Stored data entries:
- - - - -
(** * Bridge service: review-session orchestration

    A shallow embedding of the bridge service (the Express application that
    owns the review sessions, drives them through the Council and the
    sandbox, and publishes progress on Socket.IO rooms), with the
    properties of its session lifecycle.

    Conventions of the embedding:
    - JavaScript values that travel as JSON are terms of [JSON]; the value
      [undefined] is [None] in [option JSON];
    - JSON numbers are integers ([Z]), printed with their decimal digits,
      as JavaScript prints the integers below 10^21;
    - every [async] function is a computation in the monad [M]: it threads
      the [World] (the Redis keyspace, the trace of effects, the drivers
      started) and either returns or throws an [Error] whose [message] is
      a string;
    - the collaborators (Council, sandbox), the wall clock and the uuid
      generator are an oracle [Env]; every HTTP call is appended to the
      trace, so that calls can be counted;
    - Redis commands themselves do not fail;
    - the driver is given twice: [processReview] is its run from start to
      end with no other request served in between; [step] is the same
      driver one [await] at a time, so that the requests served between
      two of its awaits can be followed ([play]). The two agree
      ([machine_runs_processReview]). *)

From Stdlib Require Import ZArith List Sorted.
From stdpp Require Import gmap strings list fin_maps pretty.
- - - - -
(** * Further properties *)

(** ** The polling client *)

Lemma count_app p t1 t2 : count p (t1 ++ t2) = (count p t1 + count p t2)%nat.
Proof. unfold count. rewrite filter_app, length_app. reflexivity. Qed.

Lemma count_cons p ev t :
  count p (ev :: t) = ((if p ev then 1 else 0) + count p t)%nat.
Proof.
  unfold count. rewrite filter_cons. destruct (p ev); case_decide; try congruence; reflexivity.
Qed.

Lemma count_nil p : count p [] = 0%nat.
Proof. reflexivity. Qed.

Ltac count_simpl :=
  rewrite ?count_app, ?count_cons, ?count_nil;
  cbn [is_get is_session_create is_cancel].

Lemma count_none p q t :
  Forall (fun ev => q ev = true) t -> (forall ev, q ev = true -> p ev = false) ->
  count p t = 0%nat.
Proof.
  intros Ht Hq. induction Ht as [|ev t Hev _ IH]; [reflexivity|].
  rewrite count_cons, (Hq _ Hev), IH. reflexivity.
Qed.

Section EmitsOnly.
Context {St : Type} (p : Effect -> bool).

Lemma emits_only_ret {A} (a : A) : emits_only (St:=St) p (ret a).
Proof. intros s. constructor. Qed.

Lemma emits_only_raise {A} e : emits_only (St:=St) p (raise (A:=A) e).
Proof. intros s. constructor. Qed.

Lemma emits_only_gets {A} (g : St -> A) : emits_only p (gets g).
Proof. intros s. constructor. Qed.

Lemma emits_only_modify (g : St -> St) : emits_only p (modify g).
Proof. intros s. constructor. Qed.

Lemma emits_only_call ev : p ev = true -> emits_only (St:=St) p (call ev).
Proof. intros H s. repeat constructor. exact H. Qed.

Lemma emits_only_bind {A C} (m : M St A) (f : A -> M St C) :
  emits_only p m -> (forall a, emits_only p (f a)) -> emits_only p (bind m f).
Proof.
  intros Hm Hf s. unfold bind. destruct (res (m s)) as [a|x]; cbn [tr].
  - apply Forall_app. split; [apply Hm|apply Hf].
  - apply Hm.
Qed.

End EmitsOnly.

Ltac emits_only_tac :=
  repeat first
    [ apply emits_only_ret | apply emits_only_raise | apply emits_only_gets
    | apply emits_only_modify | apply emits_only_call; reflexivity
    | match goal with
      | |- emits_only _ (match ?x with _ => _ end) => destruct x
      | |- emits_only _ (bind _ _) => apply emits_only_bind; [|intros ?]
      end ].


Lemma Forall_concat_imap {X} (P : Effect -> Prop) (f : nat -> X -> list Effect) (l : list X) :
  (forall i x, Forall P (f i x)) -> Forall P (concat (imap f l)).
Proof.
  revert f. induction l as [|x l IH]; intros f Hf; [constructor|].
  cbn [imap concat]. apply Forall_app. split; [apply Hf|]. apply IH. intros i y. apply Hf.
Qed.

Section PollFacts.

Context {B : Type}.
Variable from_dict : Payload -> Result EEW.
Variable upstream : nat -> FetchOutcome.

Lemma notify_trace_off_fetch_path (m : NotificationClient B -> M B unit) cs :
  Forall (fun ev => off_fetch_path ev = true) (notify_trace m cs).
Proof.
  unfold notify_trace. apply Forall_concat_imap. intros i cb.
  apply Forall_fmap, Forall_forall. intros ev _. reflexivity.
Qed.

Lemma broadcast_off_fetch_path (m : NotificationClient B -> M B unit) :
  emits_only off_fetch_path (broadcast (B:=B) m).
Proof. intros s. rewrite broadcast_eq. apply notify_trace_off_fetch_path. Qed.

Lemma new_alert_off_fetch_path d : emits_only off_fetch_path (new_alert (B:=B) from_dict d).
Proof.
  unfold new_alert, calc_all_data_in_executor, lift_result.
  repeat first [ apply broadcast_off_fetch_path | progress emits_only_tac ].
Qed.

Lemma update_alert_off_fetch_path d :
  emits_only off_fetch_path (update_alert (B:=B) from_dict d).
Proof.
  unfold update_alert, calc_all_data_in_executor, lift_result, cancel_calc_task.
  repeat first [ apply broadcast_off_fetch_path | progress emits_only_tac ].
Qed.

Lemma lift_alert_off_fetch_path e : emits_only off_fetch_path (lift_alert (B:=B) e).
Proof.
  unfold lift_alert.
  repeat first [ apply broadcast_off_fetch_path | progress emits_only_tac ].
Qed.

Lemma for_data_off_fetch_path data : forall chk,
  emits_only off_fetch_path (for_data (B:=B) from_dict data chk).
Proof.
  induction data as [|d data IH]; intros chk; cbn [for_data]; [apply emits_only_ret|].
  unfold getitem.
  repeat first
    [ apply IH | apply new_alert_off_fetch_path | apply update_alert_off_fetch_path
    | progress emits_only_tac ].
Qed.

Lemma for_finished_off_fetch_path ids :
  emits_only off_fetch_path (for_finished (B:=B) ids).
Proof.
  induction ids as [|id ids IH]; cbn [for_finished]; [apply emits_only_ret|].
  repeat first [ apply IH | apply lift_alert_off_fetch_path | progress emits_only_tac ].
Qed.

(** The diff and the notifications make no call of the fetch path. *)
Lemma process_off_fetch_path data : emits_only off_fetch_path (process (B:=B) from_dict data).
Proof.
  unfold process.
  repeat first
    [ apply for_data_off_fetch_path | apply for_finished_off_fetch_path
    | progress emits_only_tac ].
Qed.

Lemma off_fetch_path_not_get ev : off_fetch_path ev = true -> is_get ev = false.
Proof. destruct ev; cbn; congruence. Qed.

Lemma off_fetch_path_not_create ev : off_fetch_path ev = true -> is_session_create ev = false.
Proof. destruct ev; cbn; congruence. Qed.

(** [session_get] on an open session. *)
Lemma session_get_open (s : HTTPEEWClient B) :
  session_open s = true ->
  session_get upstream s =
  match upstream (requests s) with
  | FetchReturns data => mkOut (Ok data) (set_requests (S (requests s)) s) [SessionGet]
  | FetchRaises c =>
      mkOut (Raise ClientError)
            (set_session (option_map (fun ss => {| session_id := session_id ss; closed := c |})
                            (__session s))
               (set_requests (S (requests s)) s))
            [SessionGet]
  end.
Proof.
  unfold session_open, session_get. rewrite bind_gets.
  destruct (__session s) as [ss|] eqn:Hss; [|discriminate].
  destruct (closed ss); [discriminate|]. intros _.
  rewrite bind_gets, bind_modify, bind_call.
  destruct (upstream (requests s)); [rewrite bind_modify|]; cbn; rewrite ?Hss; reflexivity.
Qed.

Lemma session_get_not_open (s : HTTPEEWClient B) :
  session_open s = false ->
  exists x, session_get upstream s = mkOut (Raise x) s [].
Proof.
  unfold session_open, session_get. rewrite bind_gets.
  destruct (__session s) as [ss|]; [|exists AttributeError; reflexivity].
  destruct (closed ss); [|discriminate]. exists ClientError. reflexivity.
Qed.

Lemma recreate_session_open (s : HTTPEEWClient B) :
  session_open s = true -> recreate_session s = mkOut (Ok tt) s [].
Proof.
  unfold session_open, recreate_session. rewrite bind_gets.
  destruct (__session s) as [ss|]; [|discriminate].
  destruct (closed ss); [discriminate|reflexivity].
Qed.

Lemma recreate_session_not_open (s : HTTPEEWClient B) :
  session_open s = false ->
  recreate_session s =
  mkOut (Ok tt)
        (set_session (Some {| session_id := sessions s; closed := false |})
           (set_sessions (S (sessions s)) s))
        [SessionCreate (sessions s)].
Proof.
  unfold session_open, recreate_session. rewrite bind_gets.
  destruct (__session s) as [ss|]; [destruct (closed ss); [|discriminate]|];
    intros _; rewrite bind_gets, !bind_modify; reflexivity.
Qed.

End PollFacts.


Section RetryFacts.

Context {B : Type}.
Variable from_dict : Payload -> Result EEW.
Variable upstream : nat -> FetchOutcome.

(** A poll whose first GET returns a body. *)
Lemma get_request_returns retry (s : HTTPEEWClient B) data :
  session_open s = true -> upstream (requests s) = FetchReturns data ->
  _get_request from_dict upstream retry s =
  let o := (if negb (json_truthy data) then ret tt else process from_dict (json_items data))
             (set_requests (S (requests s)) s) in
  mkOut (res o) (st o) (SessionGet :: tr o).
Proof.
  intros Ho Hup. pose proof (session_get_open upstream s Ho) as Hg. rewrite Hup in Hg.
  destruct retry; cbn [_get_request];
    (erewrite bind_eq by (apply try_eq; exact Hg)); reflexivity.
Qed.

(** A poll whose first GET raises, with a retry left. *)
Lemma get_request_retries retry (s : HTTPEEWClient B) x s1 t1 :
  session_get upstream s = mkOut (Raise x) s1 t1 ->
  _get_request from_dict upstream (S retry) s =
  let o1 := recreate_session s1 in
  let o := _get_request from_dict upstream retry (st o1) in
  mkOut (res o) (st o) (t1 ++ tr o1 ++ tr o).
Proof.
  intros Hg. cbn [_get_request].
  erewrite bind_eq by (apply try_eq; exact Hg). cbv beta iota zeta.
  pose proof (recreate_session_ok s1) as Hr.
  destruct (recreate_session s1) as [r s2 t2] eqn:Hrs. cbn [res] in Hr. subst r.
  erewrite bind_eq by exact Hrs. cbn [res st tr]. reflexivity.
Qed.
- - - - -
Above are records; repeat only the lines starting at the line with "properties of its session lifecycle." and ending at the line with "- the driver", exactly as they appear, both included.

PROBLEM SOLUTION:
    properties of its session lifecycle.

    Conventions of the embedding:
    - JavaScript values that travel as JSON are terms of [JSON]; the value
      [undefined] is [None] in [option JSON];
    - JSON numbers are integers ([Z]), printed with their decimal digits,
      as JavaScript prints the integers below 10^21;
    - every [async] function is a computation in the monad [M]: it threads
      the [World] (the Redis keyspace, the trace of effects, the drivers
      started) and either returns or throws an [Error] whose [message] is
      a string;
    - the collaborators (Council, sandbox), the wall clock and the uuid
      generator are an oracle [Env]; every HTTP call is appended to the
      trace, so that calls can be counted;
    - Redis commands themselves do not fail;
    - the driver is given twice: [processReview] is its run from start to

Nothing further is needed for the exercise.